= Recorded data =
(** File type bits of [<sys/stat.h>] and the two modes of fs.c. *)
Definition S_IFMT : Z := 61440.
Definition S_IFDIR : Z := 16384.
Definition S_IFREG : Z := 32768.
Definition DIRMODE : Z := Z.lor S_IFDIR 493.
Definition REGMODE : Z := Z.lor S_IFREG 420.
Definition S_ISDIR (mode : Z) : bool := Z.land mode S_IFMT =? S_IFDIR.

(** Error numbers of [<errno.h>]. *)
Definition ENOENT : Z := 2.
Definition EFBIG : Z := 27.
Definition ENOSPC : Z := 28.
Definition ENAMETOOLONG : Z := 36.

(** ** Data structures *)

Definition block : Type := list byte.

Record inode : Type := mkInode {
  size : Z;
  atime : Z;
  mtime : Z;
  ctime : Z;
  mode : Z;
  direct_block_pointer : list Z;
  indirect_block_pointer : list Z
}.

Record superblock : Type := mkSuperblock {
  num_inodes : Z;
  num_data_blocks : Z;
  inode_table_blocks : Z;
  data_bitmap_blocks : Z;
  data_blocks_start : Z
}.

(** The state a call runs in: the global variable [sb] and the device. *)
Record fs : Type := mkFs {
  sb : superblock;
  disk : Z -> block
}.

Definition set_disk (s : fs) (d : Z -> block) : fs := mkFs (sb s) d.
Definition set_sb (s : fs) (b : superblock) : fs := mkFs b (disk s).

(** A status code together with the value stored through an out pointer:
    [Ok a] is status 0 with [a] stored, [Err c] is the nonzero status [c]
    with the out parameter untouched. *)
Inductive result (A : Type) : Type :=
| Ok (a : A)
| Err (code : Z).
Arguments Ok {A} a.
Arguments Err {A} code.

(** What a call does: it returns, or the C program has no defined
    behaviour. *)
Inductive outcome (A : Type) : Type :=
| Returns (a : A) (s : fs)
| Undefined.
Arguments Returns {A} a s.
Arguments Undefined {A}.

Definition M (A : Type) : Type := fs -> outcome A.

Definition ret {A} (a : A) : M A := fun s => Returns a s.

Definition bind {A B} (m : M A) (k : A -> M B) : M B :=
  fun s => match m s with
           | Returns a s' => k a s'
           | Undefined => Undefined
           end.

Definition undefined {A} : M A := fun _ => Undefined.

Declare Scope fs_scope.
Delimit Scope fs_scope with fs.
Notation "x <- m ;; k" := (bind m (fun x => k))
  (at level 61, m at next level, right associativity) : fs_scope.
Notation "m ;;; k" := (bind m (fun _ => k))
  (at level 61, right associativity) : fs_scope.
Local Open Scope fs_scope.

(** ** Bytes, words and buffers *)

Definition lift {A} (o : option A) : M A :=
  match o with
  | Some a => ret a
  | None => undefined
  end.

Definition len (buf : list byte) : Z := Z.of_nat (length buf).

Definition zero_byte : byte := Byte.x00.

(** [memset(buf, 0, n)] on a buffer of [n] bytes. *)
Definition zero_buffer (n : Z) : list byte := repeat zero_byte (Z.to_nat n).

(** [buf[i]]; [None] outside the buffer. *)
Definition get_byte (buf : list byte) (i : Z) : option byte :=
  if (0 <=? i) && (i <? len buf) then nth_error buf (Z.to_nat i) else None.

(** [buf[i] = v]; [None] outside the buffer. *)
Definition put_byte (buf : list byte) (i : Z) (v : byte) : option (list byte) :=
  if (0 <=? i) && (i <? len buf) then Some (List.upd buf (Z.to_nat i) v) else None.

(** [memcpy(buf + off, src, sizeof src)]; [None] outside the buffer. *)
Definition memcpy_to (buf : list byte) (off : Z) (src : list byte)
  : option (list byte) :=
  if (0 <=? off) && (off + len src <=? len buf)
  then Some (List.upds buf (Z.to_nat off) src) else None.

(** The [n] bytes at [buf + off]; [None] outside the buffer. *)
Definition bytes_at (buf : list byte) (off n : Z) : option (list byte) :=
  if (0 <=? off) && (0 <=? n) && (off + n <=? len buf)
  then Some (firstn (Z.to_nat n) (skipn (Z.to_nat off) buf)) else None.

(** A little-endian 32-bit object at [buf + off]. *)
Definition load32 (buf : list byte) (off : Z) : option Z :=
  option_map le_combine (bytes_at buf off 4).

Definition store32 (v : Z) : list byte := le_split 4 v.

(** The first [n] 32-bit words of a byte sequence. *)
Fixpoint words_of (n : nat) (bs : list byte) : list Z :=
  match n with
  | O => []
  | S n' => le_combine (firstn 4 bs) :: words_of n' (skipn 4 bs)
  end.

(** An array of exactly [n] words: the C arrays have a fixed length. *)
Definition fixed (n : nat) (a : list Z) : list Z := firstn n (a ++ repeat 0 n).

(** [a[i]] for an index inside the array. *)
Definition array_get (a : list Z) (i : Z) : Z := nth (Z.to_nat i) a 0.

(** The object representation of [inode_t]: nineteen words, in field
    order. *)
Definition inode_words (ino : inode) : list Z :=
  [size ino; atime ino; mtime ino; ctime ino; mode ino]
    ++ fixed 12 (direct_block_pointer ino)
    ++ fixed 2 (indirect_block_pointer ino).

Definition encode_inode (ino : inode) : list byte :=
  flat_map store32 (inode_words ino).

Definition decode_inode (bs : list byte) : inode :=
  let w := words_of 19 bs in
  mkInode (nth 0 w 0) (nth 1 w 0) (nth 2 w 0) (nth 3 w 0) (nth 4 w 0)
          (firstn 12 (skipn 5 w)) (skipn 17 w).

(** The object representation of [struct superblock]. *)
Definition encode_sb (b : superblock) : list byte :=
  flat_map store32
    [num_inodes b; num_data_blocks b; inode_table_blocks b;
     data_bitmap_blocks b; data_blocks_start b].

Definition decode_sb (bs : list byte) : superblock :=
  let w := map C.to_int (words_of 5 bs) in
  mkSuperblock (nth 0 w 0) (nth 1 w 0) (nth 2 w 0) (nth 3 w 0) (nth 4 w 0).

(** Bit [i] of a bitmap buffer, as the allocator numbers bits: bit
    [i mod 8] of byte [i / 8]; a bit outside the buffer counts as clear. *)
Definition bitmap_bit (bitmap : list byte) (i : Z) : bool :=
  match get_byte bitmap (i / 8) with
  | Some b => Z.testbit (byte.unsigned b) (i mod 8)
  | None => false
  end.

(** [update_timestamp]: [now] is the [tv_sec] that [clock_gettime]
    delivers. *)
Definition update_timestamp (now : Z) (ino : inode) (access modify change : bool)
  : inode :=
  mkInode (size ino)
          (if access then C.to_u32 now else atime ino)
          (if modify then C.to_u32 now else mtime ino)
          (if change then C.to_u32 now else ctime ino)
          (mode ino) (direct_block_pointer ino) (indirect_block_pointer ino).

(** [memset(&inode, 0, sizeof(inode_t))]. *)
Definition zero_inode : inode := mkInode 0 0 0 0 0 (repeat 0 12) (repeat 0 2).

(** The constants of the block device header, which is not part of the
    sources at hand: the number of bytes in a block and the number of blocks
    on the device, both positive [int] constants. *)
Class Device : Type := {
  BLOCK_SIZE : Z;
  BLOCK_NUM : Z
}.

Section FS.

Context {dev : Device}.

(** ** The block device *)

(** A buffer of exactly [BLOCK_SIZE] bytes. *)
Definition fit (buf : list byte) : block :=
  firstn (Z.to_nat BLOCK_SIZE) (buf ++ zero_buffer BLOCK_SIZE).

Definition zero_block : block := zero_buffer BLOCK_SIZE.

(** Modelled from the spec: the block device adapter ([disk_read],
    [disk_write]) is an external collaborator whose code is missing.  The
    spec numbers the blocks [0..BLOCK_NUM) and has both calls exchange one
    block of [BLOCK_SIZE] bytes and return 0 on success, nonzero on failure;
    here a call fails exactly when the block number is not on the device.
    [None] stands for the nonzero status, which leaves the buffer (for a
    read) or the device (for a write) as it was. *)
Definition on_device (block_no : Z) : bool :=
  (0 <=? block_no) && (block_no <? BLOCK_NUM).

Definition disk_read (d : Z -> block) (block_no : Z) : option block :=
  if on_device block_no then Some (fit (d block_no)) else None.

Definition disk_write (d : Z -> block) (block_no : Z) (buf : block)
  : option (Z -> block) :=
  if on_device block_no
  then Some (fun n => if n =? block_no then fit buf else d n)
  else None.
(** * Gridlocked: the puzzle engine, the replay validator, the rotation
    transform and the placement logic of the puzzle editor, embedded from
    [src/core/GameEngine.ts], [src/data/puzzles/index.ts] and the class
    [PuzzleEditor].

    Numbers are integers ([Z]); the JavaScript [Map]s are [gmap]s; the
    string tags of the enumerations are constructors. Functions that can
    throw return an [option]: [None] is the [TypeError] of reading a field
    of a missing map entry, or the [Error] thrown by
    [deduceExitDirection]. *)

From Stdlib Require Import ZArith Lia Ascii.
From stdpp Require Import base option list list_numbers gmap strings fin_maps pretty.

Local Open Scope Z_scope.

(** ** Data model ([types/puzzle.ts], [types/game.ts]) *)

Inductive Orientation := Horizontal | Vertical.
Inductive VehicleType := Car | Truck.
Inductive ObstacleType := Tree | Sidewalk | Barrier.
Inductive Difficulty := Tutorial | Easy | Medium | Hard.
Inductive Direction := Up | Down | Left | Right.
Inductive VehicleColor := Blue | Green | Yellow | Purple.

#[global] Instance Orientation_eq_dec : EqDecision Orientation.
Proof. solve_decision. Defined.
#[global] Instance Direction_eq_dec : EqDecision Direction.
Proof. solve_decision. Defined.
#[global] Instance VehicleColor_eq_dec : EqDecision VehicleColor.
Proof. solve_decision. Defined.

Record Position := { row : Z; col : Z }.
Record GridSize := { rows : Z; cols : Z }.
Record Exit := { e_row : Z; e_col : Z; direction : Direction }.

Record Vehicle := {
  v_id : string;
  v_row : Z;
  v_col : Z;
  v_length : Z;
  v_orientation : Orientation;
  v_type : option VehicleType;
  v_color : option VehicleColor
}.

Record Obstacle := { o_id : string; o_row : Z; o_col : Z; o_type : ObstacleType }.

Record PuzzleMove := { vehicleId : string; m_row : Z; m_col : Z }.
(** * Keithley 2260B serial driver: model and verification

    A shallow embedding of [Keithley_2260B_lib.py] (class [keithley_2260B]).

    - Python numbers are abstracted by the class [PyNum]: the driver only
      compares them ([<]), prints them ([str]), parses them ([float]) and
      hands them to [np.savetxt].
    - The object and the world it talks to (serial port, lock, threads,
      file system) are explicit state; methods are functions in a small
      state-and-exception monad [M].
    - The sampling thread is a step function over its program points;
      background steps are interleaved into the foreground code by an
      oracle, so every statement about a method holds for every schedule. *)

From Stdlib Require Import ZArith List String Ascii Bool Lia QArith DecimalString.
Import ListNotations.
Open Scope string_scope.
Open Scope nat_scope.

Set Implicit Arguments.

(* ================================================================== *)
(** * Python text *)

(** [str.isspace] on code points below 256: tab, LF, VT, FF, CR, the four
    separators FS GS RS US, space, NEL and NBSP. *)
Definition is_space (c : ascii) : bool :=
  let n := nat_of_ascii c in
  ((9 <=? n) && (n <=? 13)) || ((28 <=? n) && (n <=? 32))
  || (n =? 133) || (n =? 160).

Fixpoint lstrip (s : string) : string :=
  match s with
  | EmptyString => EmptyString
  | String c r => if is_space c then lstrip r else s
  end.

Fixpoint rstrip (s : string) : string :=
  match s with
  | EmptyString => EmptyString
  | String c r =>
      match rstrip r with
      | EmptyString => if is_space c then EmptyString else String c EmptyString
      | r' => String c r'
      end
  end.

(** [s.strip()] *)
Definition strip (s : string) : string := rstrip (lstrip s).

(** [sep.join(parts)] *)
Fixpoint join (sep : string) (parts : list string) : string :=
  match parts with
  | [] => EmptyString
  | [p] => p
  | p :: rest => p ++ sep ++ join sep rest
  end.

(** [s.split(sep)] for a one-character separator: the fields between the
    separators, empty ones included; never an empty list. *)
Fixpoint split (sep : ascii) (s : string) : list string :=
  match s with
  | EmptyString => [EmptyString]
  | String c r =>
      if Ascii.eqb c sep then EmptyString :: split sep r
      else match split sep r with
           | [] => [String c EmptyString]
           | field :: fields => String c field :: fields
           end
  end.

(** The outcome of subscripting a list: the item, or IndexError. *)
Inductive indexed (A : Type) : Type :=
| Item (a : A)
| IndexError.

Arguments Item {A} a.
Arguments IndexError {A}.

(** What [readline().decode('utf-8')] hands back: the decoded text of one
    line (terminator included), or a byte sequence that is not UTF-8. *)
Inductive line : Type :=
| Decoded (s : string)
| Undecodable.

(* ================================================================== *)
(** * Python numbers *)

(** The operations the driver applies to numbers. *)
Class PyNum (V : Type) : Type := {
  py_lt : V -> V -> bool;             (* a < b *)
  py_le : V -> V -> bool;             (* a <= b *)
  py_str : V -> string;               (* str(a) *)
  py_float : string -> option V;      (* float(s); None is ValueError *)
  py_fmt : V -> string;               (* '%.18e' % a, np.savetxt's format *)
  py_zero : V                         (* 0.0 *)
}.

(** The one law of comparison that bound checks rely on; it holds for
    ints and for IEEE floats (NaN makes both sides false). *)
Class PyNumOrder (V : Type) {N : PyNum V} : Prop := {
  py_le_not_lt : forall a b : V, py_le a b = true -> py_lt b a = false
}.
(** * CmdArgs: command-line argument parser for single-source/single-target tools

    A shallow embedding of the header-only parser [CmdArgs.h] and of the
    properties its specification states about it.

    The repository holds the header in three revisions, each embedded here
    in a module of its own:

    - [A]: [src/CmdArgs.h].  [check] resets the flags with hard-wired
      assignments and rejects identical extension lists; [parseFiles] takes
      the positional tokens as they are written.
    - [B]: the first header of [src/unnamed/part_001].  [cmd_flag] remembers
      its default, [parseFiles] anchors relative paths, accepts a target
      directory and validates the target extension.
    - [C]: the second header of [src/unnamed/part_001], an older revision
      that needs C++20: six flags, every message on [std::cout], [exit(1)]
      from [parseFlags].  The specification describes the other two; this
      one is covered by the further properties at the end of the file.

    Everything the revisions share textually ([tolower], [getExtension],
    [join], [contains], the tokenizer of [parse]) is defined once.

    Strings are [string]; an [std::filesystem::path] is its native pathname
    in the POSIX format, a [string] as well.  The filesystem queries
    ([is_directory], [exists], [current_path]) are an oracle passed to the
    parser, and the oracle answers every query: the headers call the
    throwing overloads of the library and catch nothing, so that in the
    program a query the operating system refuses (a name that is too long,
    say) ends the call with a [std::filesystem::filesystem_error]; such
    calls are outside the model.  What is proved of a call is proved of a
    call whose filesystem queries return, and nothing below states that a
    call throws for no other reason than a given one: what is stated about
    exceptions is stated of [check], which queries no filesystem.  The
    vector [argv[1..argc-1]] is a list of strings.  [std::cout] and
    [std::cerr] are accumulated in the state; [std::exit] and the
    [std::runtime_error] that [check] throws are completions of their own,
    distinct from a returned [bool]. *)

From Stdlib Require Import String Ascii List Bool Arith Lia ZArith.
Import ListNotations.

Open Scope list_scope.
Open Scope string_scope.

Set Implicit Arguments.

(* ================================================================== *)
(** * Strings *)

(** The line terminator written by ["\n"] and [std::endl]. *)
Definition nl : string := String (ascii_of_nat 10) EmptyString.

(** [c] occurs in [s]. *)
Fixpoint occurs (c : ascii) (s : string) : bool :=
  match s with
  | EmptyString => false
  | String a r => Ascii.eqb a c || occurs c r
  end.

(** [s.rfind(c)]: [rsplit c s = Some (b, t)] when the last [c] of [s] sits
    between [b] and [t]; [None] when [s] has no [c] ([npos]). *)
Fixpoint rsplit (c : ascii) (s : string) : option (string * string) :=
  match s with
  | EmptyString => None
  | String a r =>
      match rsplit c r with
      | Some (b, t) => Some (String a b, t)
      | None => if Ascii.eqb a c then Some (EmptyString, r) else None
      end
  end.

(** [std::tolower] in the "C" locale, on one [unsigned char]. *)
Definition tolower_char (c : ascii) : ascii :=
  let n := nat_of_ascii c in
  if ((65 <=? n) && (n <=? 90))%nat then ascii_of_nat (n + 32) else c.

(** [cmd::tolower]: [std::transform] of the string by [std::tolower]. *)
Fixpoint tolower (txt : string) : string :=
  match txt with
  | EmptyString => EmptyString
  | String c r => String (tolower_char c) (tolower r)
  end.

(** [cmd::join]: the elements of [v] separated by [delim]. *)
Fixpoint join (v : list string) (delim : string) : string :=
  match v with
  | [] => ""
  | [x] => x
  | x :: rest => x ++ delim ++ join rest delim
  end.

(** [CmdArgumentParser::contains]: [std::find] over the list with the
    element type's [operator==]. *)
Definition contains {T : Type} (eqb : T -> T -> bool) (list : list T) (value : T) : bool :=
  existsb (fun x => eqb x value) list.

(** [v.empty()] of a vector. *)
Definition vector_empty {T : Type} (v : list T) : bool :=
  match v with [] => true | _ => false end.

(** [operator==] of two [std::vector<std::string>]. *)
Fixpoint vector_eqb (v w : list string) : bool :=
  match v, w with
  | [], [] => true
  | x :: v', y :: w' => String.eqb x y && vector_eqb v' w'
  | _, _ => false
  end.

(* ================================================================== *)
(** * [std::filesystem::path], POSIX generic format

    A path is held as its native pathname.  The decomposition follows the
    C++17 library for a pathname without root-name (POSIX), with ['/'] the
    only directory separator: the filename is what follows the last
    separator, the extension starts at the last dot of the filename unless
    that dot is the filename's first character or the filename is ["."] or
    [".."]. *)

Definition path := string.

Module Path.

Definition sep : ascii := "/"%char.
Definition dot : ascii := "."%char.

Definition empty (p : path) : bool :=
  match p with EmptyString => true | _ => false end.

(** [p.is_absolute()], that is [p.has_root_directory()] on POSIX. *)
Definition is_absolute (p : path) : bool :=
  match p with
  | String c _ => Ascii.eqb c sep
  | EmptyString => false
  end.

(** [p.filename()]. *)
Definition filename (p : path) : path :=
  match rsplit sep p with
  | Some (_, t) => t
  | None => p
  end.

Definition has_filename (p : path) : bool := negb (empty (filename p)).

(** [s] without its trailing separators. *)
Fixpoint rstrip_sep (s : string) : string :=
  match s with
  | EmptyString => EmptyString
  | String a r =>
      match rstrip_sep r with
      | EmptyString => if Ascii.eqb a sep then EmptyString else String a EmptyString
      | r' => String a r'
      end
  end.

(** [p.parent_path()]: the path up to the end of the element before the
    last one; [p] itself when [p] has no relative path (empty, or
    separators only); the root directory when the last element follows
    it directly. *)
Definition parent_path (p : path) : path :=
  match rsplit sep p with
  | None => ""
  | Some (b, t) =>
      match rstrip_sep b with
      | EmptyString => if empty t then p else String sep EmptyString
      | d => d
      end
  end.

(** The filename cut at its extension: [(stem, extension)]. *)
Definition split_extension (f : string) : string * string :=
  if String.eqb f "." || String.eqb f ".." then (f, "")
  else
    match rsplit dot f with
    | None => (f, "")
    | Some (EmptyString, _) => (f, "")
    | Some (b, t) => (b, String dot t)
    end.

(** [p.stem()] and [p.extension()]. *)
Definition stem (p : path) : path := fst (split_extension (filename p)).
Definition extension (p : path) : path := snd (split_extension (filename p)).

Definition has_extension (p : path) : bool := negb (empty (extension p)).

(** [p] up to and including its last separator: what precedes the
    filename. *)
Definition dirpart (p : path) : string :=
  match rsplit sep p with
  | Some (b, _) => b ++ String sep EmptyString
  | None => ""
  end.

(** [p.replace_extension(replacement)]: the extension is removed; a dot is
    appended when [replacement] is not empty and does not begin with one;
    then [replacement] is appended. *)
Definition replace_extension (p : path) (replacement : path) : path :=
  let removed := dirpart p ++ stem p in
  let dotted :=
    match replacement with
    | EmptyString => removed
    | String c _ => if Ascii.eqb c dot then removed else removed ++ String dot EmptyString
    end in
  dotted ++ replacement.

(** [a / b] ([operator/]): [b] when [b] is absolute; otherwise [a], a
    separator when [a] has a filename, then [b]. *)
Definition append (a b : path) : path :=
  if is_absolute b then b
  else if has_filename a then a ++ String sep b
  else a ++ b.

End Path.

Infix "</>" := Path.append (at level 40, left associativity).

(** [cmd::getExtension]: the extension, lowercased, without its leading
    dot. *)
Definition getExtension (file : path) : string :=
  let ext := tolower (Path.extension file) in
  match ext with
  | String c r => if Ascii.eqb c "."%char then r else ext
  | EmptyString => ext
  end.

(** [cmd::defaultExt] / [cmd::defaultTargetExt]: the first entry of the
    list, the empty string for an empty list. *)
Definition defaultExt (list : list string) : string :=
  match list with
  | [] => ""
  | x :: _ => x
  end.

= Work instruction =
Your answer must be the number of lines above that contain the word "format", stated alone.

= Exercise result =
3